Gotcha.
Looking at outboard boxes like the LaCie is probably the best way to go, in the vintage Mac context. 68k, and even most PPC CPUs, aren't really powerful/fast enough for anything other than RAID 0, 1, or 10 in software. That's part of why most low end RAID solutions have those three options. (That's also why lots of PC IDE/SATA cards like the one trag mentioned are "RAID!" but only really 0/1/10)
W/re 10, 0+1 and 1+0: it's entirely semantics. (well, semantically speaking: it's about configurations and which disks are at which layer.) those two and 10 aren't officially "standard" RAID levels per wikipedia but I haven't met a RAID controller from the last 20 years that doesn't support them.

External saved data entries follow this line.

(* ===== verification/Backend.v ===== *)
(** * The collaborators of [generateFullTravelPlan] as an interface

    The four collaborators of the call, [axios.post] to the model API,
    [dbConnect], [getPopularDestinations] and [ItineraryModel.create],
    are external: elsewhere in the development their answers are chosen by
    the environment. Here they are one class, [Backend], that answers each
    operation, and [ReliableBackend] is the promise a backend makes to the
    call: each model answer is accepted by an attempt of [fetchData]
    (lines 28-39) and every other operation resolves. The theorem of this
    file is the positive side of the safety theorems of [Orchestrator]:
    against a reliable backend, every run of the call, under every
    interleaving of its branches and every [uuidv4()], settles within 35
    steps and the call returns the uuid of the one record it stored.
    Conversely, against a backend that rejects every answer to one of the
    three prompts ([FailingPrompt]), every run settles with the generic
    error thrown and nothing stored. *)

From S2P Require Import Prelude JsString JsValue Json Payload Attempt Async FetchData Requests Concurrency Orchestrator Liveness.

(** ** The interface *)

Class Backend := { backend_answer : op -> jsresult jsval }.

(** The law of a reliable backend, in the terms of the code: the answer to
    a prompt post is one that [process_response] accepts, and every other
    operation resolves. *)
Class ReliableBackend (B : Backend) : Prop :=
  { backend_reliable : forall o, good_answer o (backend_answer o) = true }.

(** A trace whose answers all come from the backend. *)
Definition under_backend `{Backend} (tr : list event) : Prop :=
  forall o r, EvCall o r ∈ tr -> r = backend_answer o.

(** The call has returned the uuid of the one record it stored, and the
    store resolved. *)
Definition plan_succeeded (tr : list event) (s : sys) : Prop :=
  exists plan x, fg s = TRun (Ret (JStr (plan_uuid plan))) /\ creates tr = [plan] /\
                 EvCall (OpCreate plan) (Normal x) ∈ tr.

(** A backend whose model answers are all the JSON object [{'days':[]}]
    and whose other operations resolve to [null]. *)
#[export] Instance days_backend : Backend :=
  {| backend_answer o :=
       match o with
       | OpPost _ _ _ => answer_with (jsq "{'days':[]}")
       | _ => Normal JNull
       end |}.

(** A backend that rejects, on every attempt, the answer to the post of
    prompt [pid] for this key and form: the post fails, or its response
    is not accepted by lines 28-39. *)
Class FailingPrompt (B : Backend) (api_key : jsval) (input : TravelFormSchema) (pid : jsstr) : Prop :=
  { prompt_fails : exists e, attempt_outcome (backend_answer (prompt_post api_key input pid)) = Abrupt e }.

(** The call has thrown the generic error and nothing was stored. *)
Definition plan_failed (tr : list event) (s : sys) : Prop :=
  fg s = TRun (Throw generic_error) /\ creates tr = [].

(** A backend whose network is down: every post rejects with a network
    error; the other operations resolve. *)
#[export] Instance down_backend : Backend :=
  {| backend_answer o :=
       match o with
       | OpPost _ _ _ => Abrupt network_error
       | _ => Normal JNull
       end |}.

(** ** Lemmas *)

Lemma under_backend_step `{Backend} tr ev :
  under_backend tr -> answers_by backend_answer ev -> under_backend (tr ++ opt_event ev).
Proof.
  intros Htr Hev o r Hin. rewrite elem_of_app in Hin. destruct Hin as [Hin|Hin]; [by apply Htr|].
  destruct ev as [ev|]; simpl in *; [|by apply not_elem_of_nil in Hin].
  apply list_elem_of_singleton in Hin. by subst ev.
Qed.

Lemma under_backend_not_bad `{ReliableBackend} tr : under_backend tr -> ~ bad_in tr.
Proof.
  intros Htr (o & r & Hin & Hb). apply Htr in Hin as ->.
  by rewrite backend_reliable in Hb.
Qed.

(** A settled foreground of the invariant, with no bad answer, has
    returned the stored uuid. *)
Lemma fg_inv_done_success api_key input tr t :
  fg_inv api_key input tr t -> thread_done t -> ~ bad_in tr ->
  exists plan x, t = TRun (Ret (JStr (plan_uuid plan))) /\ creates tr = [plan] /\
                 EvCall (OpCreate plan) (Normal x) ∈ tr.
Proof. intros Hfg Hd Hb. destruct Hfg; try done; eauto. Qed.

Lemma days_backend_reliable : ReliableBackend days_backend.
Proof. constructor. intros []; vm_compute; reflexivity. Qed.

#[export] Existing Instance days_backend_reliable.

Lemma down_backend_fails api_key input pid : FailingPrompt down_backend api_key input pid.
Proof. constructor. by exists network_error. Qed.

#[export] Existing Instance down_backend_fails.

Section Failing.
Context `{B : Backend} (api_key : jsval) (input : TravelFormSchema) (pid : jsstr).
Context {FP : FailingPrompt B api_key input pid}.

(** Under a backend failing prompt [pid], no answer to that prompt is
    ever accepted, so no record can be assembled. *)
Lemma under_backend_not_answered tr v :
  under_backend tr -> ~ answered (prompt_post api_key input pid) v tr.
Proof using FP.
  intros Htr (r & Hin & Hv). apply Htr in Hin as ->. simpl in Hv.
  destruct prompt_fails as [e He]. congruence.
Qed.

Lemma under_backend_no_record tr plan :
  pid ∈ [itinerary_promptid; eateries_promptid; faqs_promptid] -> under_backend tr ->
  ~ from_answers api_key input tr plan.
Proof using FP.
  intros Hpid Htr (u & a & b & c & d & _ & Ha & Hb & Hc & _).
  rewrite !elem_of_cons, elem_of_nil in Hpid.
  destruct Hpid as [Heq|[Heq|[Heq|[]]]]; simpl in *; rewrite <- Heq in *;
    eapply under_backend_not_answered; eauto.
Qed.
End Failing.

(** ** The theorems *)

(** C18: against a reliable backend, every run of [generateFullTravelPlan]
    whose operations are answered by the backend, under every interleaving
    of its four branches and every [uuidv4()], settles within 35 steps (and
    can always step until then), and the call has then returned the uuid
    of the one record it stored, whose store resolved: the call never
    fails when its collaborators keep their promise. *)
Theorem plan_succeeds_with_reliable_backend `{ReliableBackend} api_key input :
  sys_finishes_by backend_answer plan_succeeded 35 [] (start (generateFullTravelPlan api_key input)).
Proof.
  apply (sbound_finishes_by _
    (fun tr s => sreach (start (generateFullTravelPlan api_key input)) tr s /\ under_backend tr)).
  - intros tr s ev s' [Hr Hu] Hs Ha. split; [by econstructor|by apply under_backend_step].
  - intros tr s [Hr Hu] [Hd _]. apply orch_inv_reach in Hr as (Hfg & _).
    eapply fg_inv_done_success; eauto using under_backend_not_bad.
  - split; [constructor|]. intros o r Hin. set_solver.
  - apply plan_sbound.
Qed.

(** Witness of C18: the backend that answers every prompt with
    [{'days':[]}] is reliable, and the call on the sample form succeeds
    against it. *)
Lemma plan_succeeds_with_reliable_backend_witness :
  sys_finishes_by (@backend_answer days_backend) plan_succeeded 35 []
    (start (generateFullTravelPlan JUndef sample_form)).
Proof. apply (plan_succeeds_with_reliable_backend (H := days_backend_reliable)). Defined.

(** C19: against a backend that rejects every answer to one of the
    three prompts, every run of the call answered by it, under every
    interleaving, settles within 35 steps with the call thrown the generic
    error and nothing stored: the other branches may succeed, but no
    record is ever assembled without that prompt's result. *)
Section FailingTheorem.
Context `{B : Backend} (api_key : jsval) (input : TravelFormSchema) (pid : jsstr).
Context {FP : FailingPrompt B api_key input pid}.

Theorem plan_fails_with_failing_prompt :
  pid ∈ [itinerary_promptid; eateries_promptid; faqs_promptid] ->
  sys_finishes_by backend_answer plan_failed 35 [] (start (generateFullTravelPlan api_key input)).
Proof using FP.
  intros Hpid.
  apply (sbound_finishes_by _
    (fun tr s => sreach (start (generateFullTravelPlan api_key input)) tr s /\ under_backend tr)).
  - intros tr s ev s' [Hr Hu] Hs Ha. split; [by econstructor|by apply under_backend_step].
  - intros tr s [Hr Hu] [Hd _]. apply orch_inv_reach in Hr as (Hfg & _ & _ & _ & Hfrom).
    assert (Hc : creates tr = []).
    { destruct (creates tr) as [|plan ?]; [done|]. apply Forall_cons in Hfrom as [Hp _].
      by apply (under_backend_no_record api_key input pid) in Hp. }
    split; [|done]. destruct Hfg; simpl in *; try done; congruence.
  - split; [constructor|]. intros o r Hin. set_solver.
  - apply plan_sbound.
Qed.
End FailingTheorem.

(** Witness of C19: with the network down, the call on the sample form
    fails with nothing stored. *)
Lemma plan_fails_with_failing_prompt_witness :
  eateries_promptid ∈ [itinerary_promptid; eateries_promptid; faqs_promptid] /\
  sys_finishes_by (@backend_answer down_backend) plan_failed 35 []
    (start (generateFullTravelPlan JUndef sample_form)).
Proof.
  split; [set_solver|].
  apply (plan_fails_with_failing_prompt (B := down_backend) JUndef sample_form eateries_promptid).
  set_solver.
Defined.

A 0+1 is a mirror of two stripes. A 1+0 is a stripe of two mirrors. With those two configurations, they're typically independently configured, whereas 10 is managed as a single unit by the controller/software.
In terms of overall capacity, and in terms of better statistical likelihood of safety. E.g. with RAID 6 you can have any two disks fail, and with a RAID 10 or 0+1 you can have a specific two disks die and lose the whole array. RAID 10 does typically get you some better speed and IOPS than RAID 5 and 6 and you can do it with cheaper hardware, because the compute on RAID 10 is trivial.
RAID 5 is a popular compromise especially for 4-bay systems because you get 1-disk worth of failure tolerance and a higher capacity than a RAID 10, but lower overall performance.
Which RAID level you use really depends on what goal you want to achieve.
Anyway, one other thing to look at is RAID boxes (like that LaCie may be) that have their own controllers. A point of comparison is the HP MSA 20, which is basically a 2u disk box with a U320 SCSI port on the back. On the inside of that port is a RAID controller going to twelve SATA ports, which can have 160-gig to 1TB disks attached. The device can present as a single SCSI ID with several LUNs each up to 2TB. (At least as of the newest QuickSpecs I was able to look at, it's possible it supports more but GPT wasn't in common use then so they just wrote 2TB for convenience.)
You'd manage it with serial console or a web site. I don't know why HP thought to build this, but if I'm remembering right it was sort of at the transitional era from USCSI to SATA/SAS so it was probably both as a high-capacity upgrade for existing systems and as a transitional tool. (web/BIOS/console management is extremely common with RAID cards, on the PC/x86 side of things you can configure a card without worrying about the OS that's running on top of it, most PC OSes can boot right from RAIDs on such cards, because the OS just sees it as a single big hard disk.
The other neat trick most raid cards can do is if you replace the HDDs involved one by one they can typically grow the volume afterwards, although not all OSes handle this well.
W/re the OWC raid I've got -- it should work in os9, it's just usb/firewire storage. The only downside is 4*3TB disks will format to bigger than OS 9 can really use.
If you've got a bunch of 146-gig SCA disks, the easiest way to use them might be to find a server or workstation that fits them. I have a ProLiant DL380 Gen4 with 6*3.5-inch bays on the front, and seven 10k 146 gig disks, and a second one with two 36-gig 15k disk, although those machines are kind of loud for a home environment so I don't actually run them.
The other option is ofc to run them one at a time in your other machines.